Problem to work on:
A stretch of the entries below is to be set down exactly, running from the line with "(** The page" through the line with "Definition total_sleep (n", both included, and no other line.
----
(** The address [navigate(path, { useMainSite })] loads. *)
Definition navigate_target (this : BasePage) (path : string) (useMainSite : bool) : string :=
  ((if existsb (fun prefix => str_startsWith path prefix) alwaysUseMainSitePaths
    then domains_main
    else if useMainSite then domains_main else baseUrl this) ++ "/" ++ path)%string.

(** [options.returnPath || 'account/login'] *)
Definition return_path_of (options : CaptchaOptions) : string :=
  match returnPath options with
  | Some p => if String.eqb p EmptyString then "account/login" else p
  | None => "account/login"
  end.

(** The test of [isLoggedIn] on the page address. *)
Definition address_says_logged_in (url : string) : bool :=
  str_includes url "www.funda.nl"
  || (negb (str_includes url "login.funda.nl") && str_includes url "funda.nl").

(** The page address was read and passes that test. *)
Definition address_evidence (e : event) : bool :=
  match e with
  | Ev a o =>
      match a in action _ T return outcome T -> bool with
      | PageUrl => fun o => match o with
                            | Resolved url => address_says_logged_in url
                            | Rejected _ => false
                            end
      | _ => fun _ => false
      end o
  end.

(** The "Account" text or the log-out link was looked up and seen. *)
Definition account_evidence (e : event) : bool :=
  match e with
  | Ev a o =>
      match a with
      | IsVisible sel _ => String.eqb sel "text=Account" || String.eqb sel logoutLink
      | _ => false
      end && seen a o
  end.

(** Time asked for in sleeps, in milliseconds. *)
Definition sleep_of (e : event) : Z :=
  match e with
  | Ev a _ => match a with WaitForTimeout ms => ms | _ => 0 end
  end.

Definition total_sleep (n : list event) : Z :=
  fold_right (fun e acc => sleep_of e + acc) 0 n.

Definition is_click (e : event) : bool :=
  match e with
  | Ev a _ => match a with Click _ => true | _ => false end
  end.

Definition is_reload (e : event) : bool :=
  match e with
  | Ev a _ => match a with PageReload => true | _ => false end
  end.

Definition is_goto (e : event) : bool :=
  match e with
  | Ev a _ => match a with PageGoto _ => true | _ => false end
  end.

(** The access-denied page was looked up and seen. *)
Definition access_denied_seen (e : event) : bool :=
  match e with
  | Ev a o =>
      match a with
      | IsVisible sel _ => String.eqb sel accessDeniedText
      | _ => false
      end && seen a o
  end.

(** The cookie banner's accept button was looked up and seen. *)
Definition accept_button_seen (e : event) : bool :=
  match e with
  | Ev a o =>
      match a with
      | IsVisible sel _ => String.eqb sel cookieBanner_acceptButton
      | _ => false
      end && seen a o
  end.

(** The call is a click on something else than the accept button. *)
Definition other_click (e : event) : bool :=
  match e with
  | Ev a _ => match a with
              | Click sel => negb (String.eqb sel cookieBanner_acceptButton)
              | _ => false
              end
  end.

(** The waiting phase only looks up and sleeps. *)
Definition wait_phase_event (e : event) : bool :=
  match e with
  | Ev a _ => match a with IsVisible _ _ | WaitForTimeout _ => true | _ => false end
  end.

(** The list ends with [suffix]. *)
Definition ends_with (n suffix : list event) : Prop :=
  exists pre, n = pre ++ suffix.
End MorePages.

(* ------------------------------------------------------------------ *)
(** ** Reading the runs of the login flow *)

Section LoginRuns.
Context {number : Type}.
Variable E : Env number.

Local Abbreviation event := (event number).
Local Abbreviation M := (M number).

(** The login form is submitted: the click on its button. *)
Definition is_submit (e : event) : bool :=
  match e with
  | Ev a _ => match a with
              | Click sel => String.eqb sel loginForm_loginButton
              | _ => false
              end
  end.

Definition no_submit (e : event) : bool := negb (is_submit e).

(** A class of calls that holds everything but the submission. *)
Definition besides_submit (P : event -> bool) : Prop :=
  forall e, is_submit e = false -> P e = true.

(** The events [n], added after history [h], contain a run of
    [isLoggedIn] that answered [true]. *)
Definition contains_true_check (h n : list event) : Prop :=
  exists pre check post,
    n = pre ++ check ++ post
    /\ isLoggedIn E (h ++ pre) = (Ok true, check).

(** A computation that answers [true] only around such a run. *)
Definition true_only_after_check (m : M bool) : Prop :=
  forall h n, m h = (Ok true, n) -> contains_true_check h n.

(** A computation in which the form is submitted only after [wanted]
    calls were all made. *)
Definition submits_only_after (wanted : list event) {A} (m : M A) : Prop :=
  forall h, existsb is_submit (snd (m h)) = true ->
            forall e, In e wanted -> In e (snd (m h)).
End LoginRuns.

(* ------------------------------------------------------------------ *)
(** ** [src/utils/helpers.js]: [generateRandomPassword] *)

Module RandomPassword.

(** [const chars = '...'] *)
Definition chars : string :=
  "abcdefghijklmnopqrstuvwxyzABCDEFGHIJKLMNOPQRSTUVWXYZ0123456789!@#$%^&*()".

(** What [Math.random] contributes to one call: the index
    [Math.floor(Math.random() * chars.length)] of each turn of the loop,
    and the order [sort(() => 0.5 - Math.random())] leaves the characters
    in. *)
Record Randomness := {
  random_index : nat -> nat;
  shuffle : list ascii -> list ascii
}.

(** [chars[randomIndex]], as [+=] appends it: the character, or the text
    of [undefined] past the end. *)
Definition char_at (randomIndex : nat) : string :=
  match String.get randomIndex chars with
  | Some c => String c EmptyString
  | None => "undefined"
  end.

(** [for (let i = password.length; i < length; i++) password += chars[...]].
    [turn] counts the turns already taken.  [None]: out of fuel. *)
Fixpoint fill (R : Randomness) (fuel : nat) (i length : Z) (turn : nat)
    (password : string) : option string :=
  if i <? length then
    match fuel with
    | O => None
    | S fuel' =>
        fill R fuel' (i + 1) length (S turn)
             (password ++ char_at (random_index R turn))%string
    end
  else Some password.

(** [generateRandomPassword(length = 0)], for an integer [length]. *)
Definition generateRandomPassword (R : Randomness) (length : Z) : option string :=
  let password := ("A" ++ "a" ++ "1" ++ "!")%string in
  match fill R (Z.to_nat (length - 4)) (Z.of_nat (String.length password)) length 0
             password with
  | Some filled =>
      Some (string_of_list_ascii (shuffle R (list_ascii_of_string filled)))
  | None => None
  end.
(** ** The driver *)

Lemma reduction_result_from_grid (material : Material) (grid : list Beam) :
  (forall b, In b grid -> exists s, is_sufficient b Part2.loading = Ok s) ->
  exists r, reduce_best Part2.loading grid = Ok r /\
    forall b, r = Some b -> sufficient b Part2.loading /\ In b grid.
Proof.
  intros Hret. unfold reduce_best.
  destruct (for_each_get_new_best_beam Part2.loading grid Hret None (selected_None _))
    as (r & E & Hsel & Hfrom & _).
  exists r. split; [exact E|].
  intros b ->. split; [exact (Hsel b eq_refl)|].
  destruct Hfrom as [Hfrom|(b' & Hb' & Hin)]; [discriminate|].
  inversion Hb'. subst b'. exact Hin.
Qed.

(** A search returns, and returns no beam or a sufficient beam of its
    grid. *)
Lemma search_result_from_grid (material : Material) :
  (exists r, Part2.get_best_I_beam material = Ok r /\
     forall b, r = Some b ->
       sufficient b Part2.loading /\ In b (I_grid material)) /\
  (exists r, Part2.get_best_RHS_beam material = Ok r /\
     forall b, r = Some b ->
       sufficient b Part2.loading /\ In b (RHS_grid material)) /\
  (exists r, Part2.get_best_CHS_beam material = Ok r /\
     forall b, r = Some b ->
       sufficient b Part2.loading /\ In b (CHS_grid material)).
Proof.
  destruct (get_best_beams_as_reductions material) as (-> & -> & ->).
  split; [|split]; apply (reduction_result_from_grid material); intros b Hb;
    apply (grid_checks_return material);
    [left | right; left | right; right]; exact Hb.
Qed.

Lemma Forall_append_if_found (P : Beam -> Prop) (best : list Beam)
    (found : option Beam) :
  Forall P best -> (forall b, found = Some b -> P b) ->
  Forall P (Driver.append_if_found best found) /\
  (List.length (Driver.append_if_found best found) <= S (List.length best))%nat.
Proof.
  intros Hb Hf. destruct found as [b|]; simpl.
  - split; [|rewrite length_app; simpl; lia].
    apply Forall_app. split; [assumption|]. constructor; [now apply Hf|constructor].
  - split; [assumption|lia].
Qed.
----
Completed task:
(** The page address was read and passes that test. *)
Definition address_evidence (e : event) : bool :=
  match e with
  | Ev a o =>
      match a in action _ T return outcome T -> bool with
      | PageUrl => fun o => match o with
                            | Resolved url => address_says_logged_in url
                            | Rejected _ => false
                            end
      | _ => fun _ => false
      end o
  end.

(** The "Account" text or the log-out link was looked up and seen. *)
Definition account_evidence (e : event) : bool :=
  match e with
  | Ev a o =>
      match a with
      | IsVisible sel _ => String.eqb sel "text=Account" || String.eqb sel logoutLink
      | _ => false
      end && seen a o
  end.

(** Time asked for in sleeps, in milliseconds. *)
Definition sleep_of (e : event) : Z :=
  match e with
  | Ev a _ => match a with WaitForTimeout ms => ms | _ => 0 end
  end.

Definition total_sleep (n : list event) : Z :=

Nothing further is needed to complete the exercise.